Using your Safe as an account should be secure AND easy-to-use
Safe’s launch of the January 2023 Take Back Back Ownership movement is a perfect time to prioritize both technical and UX opportunities that have a large impact on Safe adoption and usability for both financial and account ownership. The past few months I’ve been exploring sign in with Ethereum (SIWE) platforms like Farcaster and Lens Protocol/Lenster.
The current state of crypto wallets as accounts is inconvenient and/or not secure.
- Tokens like NFTs and approved wallet addresses are used for gated communities, products, and services.
- You need to use a wallet that you have daily access to in order to regularly use these apps, making this process insecure.
- Or you can go through the inconvenience of accessing a cold storage wallet every time for access to these apps.
For users that sign in with a secure cold wallet and/or a Safe the UX with most SIWE and token-gated apps is not sustainable because these more secure wallets are more complex to access by design. Without a change in UX these platforms that are pioneering self-ownership of identity, messaging, and data will fail to gain adoption leaving us with the same centralized options.
A Tweet by DCinvestor at the end of 2022 introduced me to the strategy of delegating access from secure accounts to accessible accounts.
- This works by a secure wallet delegating custom and flexible access to apps to an easy-to-use and accessible wallet.
- E.g. Allow a hot wallet to claim airdrops that are deposited into cold storage.

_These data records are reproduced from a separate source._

(* ===== verification/AsioTimer.v ===== *)
(** * Timers of asio: clocks and the timeouts of the reactor

    [chrono_time_traits.hpp] computes with 64-bit ticks and saturates; the queues of
    [timer_queue_set] and [epoll_reactor::get_timeout] turn the earliest deadline into
    the timeout of the descriptor the reactor sleeps on. *)

From S2P Require Import Prelude Conc AsioHeap AsioTimerQueue.
From stdpp Require Import options.

(** ** [chrono_time_traits] *)

Definition int64_min : Z := -9223372036854775808.
Definition int64_max : Z := 9223372036854775807.

Section chrono.
Local Open Scope Z_scope.

(** The result of an operation on [int64_t], if it does not overflow. *)
Definition int64 (z : Z) : option Z := if decide (int64_min ≤ z ≤ int64_max) then Some z else None.

(** Times and durations are counts of ticks; the epoch is [0]. *)
Definition chrono_add (t d : Z) : option Z :=
  if decide (0 ≤ t) then
    m ← int64 (int64_max - t);
    if decide (m < d) then Some int64_max else int64 (t + d)
  else
    m ← int64 (t - int64_min); m ← int64 (- m);
    if decide (m > d) then Some int64_min else int64 (t + d).

Definition chrono_subtract (t1 t2 : Z) : option Z :=
  if decide (0 ≤ t1) then
    if decide (0 ≤ t2) then int64 (t1 - t2)
    else if decide (t2 = int64_min) then Some int64_max
    else a ← int64 (int64_max - t1); b ← int64 (0 - t2);
         if decide (a < b) then Some int64_max else int64 (t1 - t2)
  else
    if decide (t2 < 0) then int64 (t1 - t2)
    else if decide (t1 = int64_min) then Some int64_min
    else a ← int64 (int64_max - t2); b ← int64 (0 - t1);
         if decide (a < b) then Some int64_min
         else m ← int64 (t2 - t1); int64 (- m).

(** [duration_cast<Num, Den>] for a clock with the period [pnum / pden]. *)
Definition duration_cast (pnum pden num den ticks : Z) : option Z :=
  let num1 := pnum / Z.gcd pnum num in
  let num2 := num / Z.gcd pnum num in
  let den1 := pden / Z.gcd pden den in
  let den2 := den / Z.gcd pden den in
  n ← int64 (num1 * den2);
  d ← int64 (num2 * den1);
  if decide (n = 1 ∧ d = 1) then Some ticks
  else if decide (n ≠ 1 ∧ d = 1) then int64 (ticks * n)
  else if decide (n = 1 ∧ pden ≠ 1) then Some (Z.quot ticks d)
  else m ← int64 (ticks * n); Some (Z.quot m d).

(** The steady clock counts nanoseconds. *)
Definition total_milliseconds (ticks : Z) : option Z := duration_cast 1 1000000000 1 1000 ticks.
Definition total_microseconds (ticks : Z) : option Z := duration_cast 1 1000000000 1 1000000 ticks.

Definition saturate (z : Z) : Z := Z.max int64_min (Z.min int64_max z).

Lemma int64_in z : int64_min ≤ z ≤ int64_max → int64 z = Some z.
Proof. intros. unfold int64. by rewrite decide_True. Qed.

Ltac chrono_solve :=
  unfold saturate, int64_min, int64_max in *;
  repeat first
    [ case_decide
    | match goal with
      | |- int64 ?z ≫= _ = _ => rewrite (int64_in z) by (unfold int64_min, int64_max; lia); simpl
      | |- int64 ?z = _ => rewrite (int64_in z) by (unfold int64_min, int64_max; lia)
      end ];
  f_equal; lia.

Lemma chrono_add_saturates t d : int64_min ≤ t ≤ int64_max → int64_min ≤ d ≤ int64_max →
  chrono_add t d = Some (saturate (t + d)).
Proof. intros. unfold chrono_add. chrono_solve. Qed.

Lemma chrono_subtract_saturates t1 t2 : int64_min ≤ t1 ≤ int64_max → int64_min ≤ t2 ≤ int64_max →
  chrono_subtract t1 t2 = Some (saturate (t1 - t2)).
Proof. intros. unfold chrono_subtract. chrono_solve. Qed.

Lemma total_milliseconds_nano ticks : total_milliseconds ticks = Some (Z.quot ticks 1000000).
Proof. done. Qed.
Lemma total_microseconds_nano ticks : total_microseconds ticks = Some (Z.quot ticks 1000).
Proof. done. Qed.

(** ** Timeouts *)

Definition to_msec (ticks max_duration : Z) : option Z :=
  if decide (ticks ≤ 0) then Some 0 else
  msec ← total_milliseconds ticks;
  Some (if decide (msec = 0) then 1 else if decide (msec > max_duration) then max_duration else msec).
Definition to_usec (ticks max_duration : Z) : option Z :=
  if decide (ticks ≤ 0) then Some 0 else
  usec ← total_microseconds ticks;
  Some (if decide (usec = 0) then 1 else if decide (usec > max_duration) then max_duration else usec).

Definition wait_duration_msec (now : Z) (s : timer_queue) (max_duration : Z) : option Z :=
  match heap_ s with
  | [] => Some max_duration
  | e :: _ => d ← chrono_subtract (time_ e) now; to_msec d max_duration
  end.
Definition wait_duration_usec (now : Z) (s : timer_queue) (max_duration : Z) : option Z :=
  match heap_ s with
  | [] => Some max_duration
  | e :: _ => d ← chrono_subtract (time_ e) now; to_usec d max_duration
  end.

(** [timer_queue_set]: the queues of the services, in a list. *)
Fixpoint set_wait_duration (wait : timer_queue → Z → option Z) (qs : list timer_queue) (min_duration : Z) : option Z :=
  match qs with
  | [] => Some min_duration
  | q :: qs => d ← wait q min_duration; set_wait_duration wait qs d
  end.

(** [epoll_reactor::get_timeout(int)] *)
Definition get_timeout_msec (now : Z) (qs : list timer_queue) (msec : Z) : option Z :=
  let max_msec := 5 * 60 * 1000 in
  set_wait_duration (wait_duration_msec now) qs (if decide (msec < 0 ∨ max_msec < msec) then max_msec else msec).

(** [epoll_reactor::get_timeout(itimerspec&)]: [it_value], and whether it is an
    absolute time. *)
Record itimerspec : Type := Itimerspec { tv_sec : Z; tv_nsec : Z; tfd_timer_abstime : bool }.
Definition get_timeout (now : Z) (qs : list timer_queue) : option itimerspec :=
  usec ← set_wait_duration (wait_duration_usec now) qs (5 * 60 * 1000 * 1000);
  Some (Itimerspec (Z.quot usec 1000000) (if decide (usec = 0) then 1 else Z.rem usec 1000000 * 1000)
          (bool_decide (usec = 0))).

Definition times (s : timer_queue) : list Z := time_ <$> heap_ s.

(** A wait of [r] microseconds, of at most [mx], for some deadlines: it is over at most
    a microsecond after each of them, at once only if one is due, and it ends early
    only by the rounding to microseconds. *)
Definition wait_ok (now mx : Z) (deadlines : list Z) (r : Z) : Prop :=
  0 ≤ r ≤ mx ∧
  (r = 0 → ∃ z, z ∈ deadlines ∧ z ≤ now) ∧
  (∀ z, z ∈ deadlines → r ≤ 1 ∨ (r - 1) * 1000 < z - now) ∧
  (r = mx ∨ ∃ z, z ∈ deadlines ∧ z - now < (r + 1) * 1000).

Lemma to_usec_cases now m z :
  int64_min ≤ now ≤ int64_max → int64_min ≤ z ≤ int64_max → 0 ≤ m ≤ 300000000 →
  ∃ r, (d ← chrono_subtract z now; to_usec d m) = Some r ∧
    (z ≤ now ∧ r = 0 ∨ now < z ∧ z - now < 1000 ∧ r = 1 ∨
     0 < r ≤ m ∧ r * 1000 ≤ z - now < (r + 1) * 1000 ∨ r = m ∧ r * 1000 ≤ z - now ∧ now < z).
Proof.
  intros Hn Hz Hm. rewrite chrono_subtract_saturates by done. simpl. unfold to_usec, saturate.
  rewrite total_microseconds_nano. set (d := Z.max _ _). unfold int64_min, int64_max in *.
  case_decide as Hd; simpl; [exists 0; split; [done|]; lia|].
  pose proof (Z.quot_rem' d 1000). pose proof (Z.rem_bound_pos d 1000 ltac:(lia) ltac:(lia)).
  case_decide; [exists 1|case_decide; [exists m|exists (Z.quot d 1000)]]; (split; [done|]); lia.
Qed.

(** The queues whose deadlines are times of the clock. *)
Definition clock_times (s : timer_queue) : Prop :=
  ordered (heap_ s) ∧ ∀ z, z ∈ times s → int64_min ≤ z ≤ int64_max.

Lemma wait_duration_usec_spec now mx D s m :
  int64_min ≤ now ≤ int64_max → 0 < mx ≤ 300000000 → clock_times s → wait_ok now mx D m →
  ∃ r, wait_duration_usec now s m = Some r ∧ wait_ok now mx (D ++ times s) r.
Proof.
  intros Hn Hm [Ho Ht] (Hm1 & Hm2 & Hm3 & Hm4). unfold wait_duration_usec, times in *. destruct (heap_ s) as [|e h] eqn:Hh.
  - exists m. simpl. rewrite app_nil_r. done.
  - assert (∀ z, z ∈ time_ <$> e :: h → time_ e ≤ z) as Hroot.
    { intros z (x & -> & (j & Hj)%list_elem_of_lookup)%list_elem_of_fmap.
      pose proof (heap_root_least _ _ Ho j (lookup_lt_Some _ _ _ Hj)) as Hle.
      by rewrite (key_lookup _ 0 e), (key_lookup _ _ _ Hj) in Hle. }
    assert (time_ e ∈ time_ <$> e :: h) as Hin by (rewrite fmap_cons; set_solver).
    destruct (to_usec_cases now m (time_ e)) as (r & -> & Hr); [done|by apply Ht|lia|]. exists r. split; [done|].
    split_and!; [lia|lia|intros H0|intros z [Hz|Hz]%elem_of_app|].
    + destruct (decide (time_ e ≤ now)); [exists (time_ e); set_solver|].
      destruct Hm2 as (z & ? & ?); [lia|]. exists z. set_solver.
    + destruct (Hm3 z Hz); lia.
    + specialize (Hroot z Hz). lia.
    + destruct (decide (time_ e - now < (r + 1) * 1000)); [right; exists (time_ e); set_solver|].
      destruct Hm4 as [|(z & ? & ?)]; [left; lia|]. right. exists z. split; [set_solver|]. lia.
Qed.

Lemma set_wait_duration_spec now mx qs D m :
  int64_min ≤ now ≤ int64_max → 0 < mx ≤ 300000000 → Forall clock_times qs → wait_ok now mx D m →
  ∃ r, set_wait_duration (wait_duration_usec now) qs m = Some r ∧ wait_ok now mx (D ++ (qs ≫= times)) r.
Proof.
  intros Hn Hm Hqs. revert D m. induction Hqs as [|q qs Hq _ IH]; intros D m Hok; simpl.
  - exists m. by rewrite app_nil_r.
  - destruct (wait_duration_usec_spec now mx D q m Hn Hm Hq Hok) as (r & -> & Hr). simpl.
    destruct (IH _ _ Hr) as (r' & -> & Hr'). exists r'. by rewrite <- (assoc_L (++)) in Hr'.
Qed.

Lemma get_timeout_spec now qs :
  int64_min ≤ now ≤ int64_max → Forall clock_times qs →
  ∃ ts, get_timeout now qs = Some ts ∧ 0 ≤ tv_sec ts ∧ 0 ≤ tv_nsec ts < 1000000000 ∧
    let wait := tv_sec ts * 1000000000 + tv_nsec ts in
    0 < wait ≤ 300 * 1000000000 ∧
    (tfd_timer_abstime ts = true → wait = 1 ∧ ∃ z, z ∈ (qs ≫= times) ∧ z ≤ now) ∧
    (tfd_timer_abstime ts = false → ∀ z, z ∈ (qs ≫= times) → wait <= 1000 ∨ wait < z - now + 1000) ∧
    (tfd_timer_abstime ts = false → wait = 300 * 1000000000 ∨ ∃ z, z ∈ (qs ≫= times) ∧ z - now < wait + 1000).
Proof.
  intros Hn Hqs. destruct (set_wait_duration_spec now 300000000 qs [] 300000000) as (r & Hr & H1 & H2 & H3 & H4); [done|lia|done| |].
  { split_and!; [lia..| |by left]. intros z Hz. by apply elem_of_nil in Hz. }
  unfold get_timeout. change (5 * 60 * 1000 * 1000) with 300000000. rewrite Hr. eexists. split; [done|]. simpl in *.
  pose proof (Z.quot_rem' r 1000000). pose proof (Z.rem_bound_pos r 1000000 ltac:(lia) ltac:(lia)).
  assert (0 ≤ Z.quot r 1000000) by (apply Z.quot_pos; lia).
  destruct (decide (r = 0)) as [->|]; [rewrite bool_decide_true by done|rewrite bool_decide_false by done].
  - change (Z.quot 0 1000000) with 0. split_and!; try lia; try done. intros _. auto.
  - split_and!; try lia; try done.
    + intros _ z Hz. destruct (H3 z Hz); lia.
    + intros _. destruct H4 as [|(z & ? & ?)]; [left; lia|]. right. exists z. split; [done|lia].
Qed.

(** The timer descriptor of the reactor is always armed, with a wait that ends at most
    a microsecond after the earliest deadline of all queues and that is at most five
    minutes long; it fires at once only when a timer is due, and no arithmetic on the
    64-bit times overflows. *)
Theorem reactor_timeout_correct now qs :
  int64_min ≤ now ≤ int64_max → Forall clock_times qs →
  ∃ ts, get_timeout now qs = Some ts ∧ 0 ≤ tv_sec ts ∧ 0 ≤ tv_nsec ts < 1000000000 ∧
    let wait := tv_sec ts * 1000000000 + tv_nsec ts in
    0 < wait ≤ 300 * 1000000000 ∧
    (tfd_timer_abstime ts = true → wait = 1 ∧ ∃ z, z ∈ (qs ≫= times) ∧ z ≤ now) ∧
    (tfd_timer_abstime ts = false → ∀ z, z ∈ (qs ≫= times) → wait <= 1000 ∨ wait < z - now + 1000) ∧
    (tfd_timer_abstime ts = false → wait = 300 * 1000000000 ∨ ∃ z, z ∈ (qs ≫= times) ∧ z - now < wait + 1000).
Proof. apply get_timeout_spec. Qed.
End chrono.

Lemma two_timers_clock : clock_times two_timers.
Proof.
  destruct (reachable_queue_wf _ _ two_timers_reachable) as (l & (_ & Ho & _) & _). split; [exact Ho|].
  assert (Forall (λ z, int64_min ≤ z ≤ int64_max)%Z (times two_timers)) as Hf by by_decide.
  exact (proj1 (Forall_forall _ _) Hf).
Qed.

Lemma reactor_timeout_correct_witness :
  ∃ ts, get_timeout (-2000) [two_timers] = Some ts ∧ (0 ≤ tv_sec ts)%Z ∧ (0 ≤ tv_nsec ts < 1000000000)%Z.
Proof.
  assert (int64_min ≤ -2000 ≤ int64_max)%Z as Hn by by_decide.
  assert (Forall clock_times [two_timers]) as Hc by exact (Forall_cons_2 _ _ _ two_timers_clock (Forall_nil_2 _)).
  destruct (reactor_timeout_correct (-2000) [two_timers] Hn Hc) as (ts & H1 & H2 & H3 & _).
  exact (ex_intro _ ts (conj H1 (conj H2 H3))).
Defined.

In SafeDAO we have the option to do this currently with SAFE tokens and governance. A SAFE token holder can delegate their tokens to another address to vote directly on Safe Ecosystem Proposals (SEPs) powered by Snapshot.
- SAFE holder signs an on-chain transaction that writes to Snapshot’s publicly accessible registry of approvals granting voting power denominated in SAFE tokens to a specific delegate.
- That delegate votes on a SEP and Snapshot reads from the registry in order to determine the amount of voting power based on the delegate’s tokens held and and the tokens delegated to them.
This led me to the Delegate Cash team who is focusing on solving this through a variety of open and immutable strategies including EIP-5649. They take a similar approach to Snapshot. However, with a public registry that anyone can write and read from for their wallets, accounts, and apps. Delegate Cash currently secures $240mm. foobar explains Delegate Cash clearly and succinctly in this post.
Solution for Safes
These features could live within a Safe module in the desktop, web, and mobile apps similar to the Spending Limit module. Strategically, it’d be best to focus on an initial killer use case first, like delegating token gating, or whatever the community decides is most impactful.
- Manage delegations: Set permissions, view, and revoke
- Build custom permissions
- View all active and past permissions
- E.g. All or specific owners can revoke access.
- Time parameters
- More convenient self-access to other apps
- E.g. Social and gaming
- Compartmentalize access
- E.g. Different levels of access for social and gaming vs finance vs treasury apps
- Social recovery governance permission
- Specific permissions to apps, features, and limits
- Issue shares by delegating NFTs or tokens
- Instead of sharing multiple signing keys
- Improve Spending Limit module
- Extend spending limits to non-owner wallets
- Potential to build off of or improve Snapshot delegation of $SAFE governance tokens
Note: It’s important to be mindful of module naming as a potential token allowance management module, e.g. Revoke.cash, and delegation module would need to be clearly communicated.
The Delegate Cash team is open to working together with both the core Safe team and ecosystem of developers on top of Safe to build solutions and help publicly support adoption of these new features.
- Customization/white labeling
- Can abstract the Delegate.cash technology completely from the UX or partner with Delegate.cash to showcase it.
- Delegate.cash (Including foobar) have bandwidth to support co-marketing efforts
The Castle wallet built on Safe has integrated Delegate Cash for the BAYC and MAYC tokens and is a great example of Safe’s use case with delegation.
- Wallet addresses
- Contracts like Uniswap and LensProtocol
- Tokens like ERC-20, NFTs like ERC-721, and etc.
Networks – Ethereum, Polygon, and Goerli (Compatible on all EVM protocols)
- Smart contract
- Integrate with a trusted provider who has integrated, e.g. A bridging service.
As an alternative to delegation registries apps could allow users to save their sign in app token (not crypto token) via web and mobile cookies. Similar to how you can sign into Twitter on Firefox and stay logged in for days. This helps with convenience, but still is a security issue given the secure wallet may need to be accessed from time to time.
Other delegation tools
- Items to research
- How do these compare from a high-level in terms of implementation?
Do they require trust in a third party for the off-chain transactions?
- I do not see a mention of on-chain transactions or making use of existing or new EIPs, e.g. EIP-5649.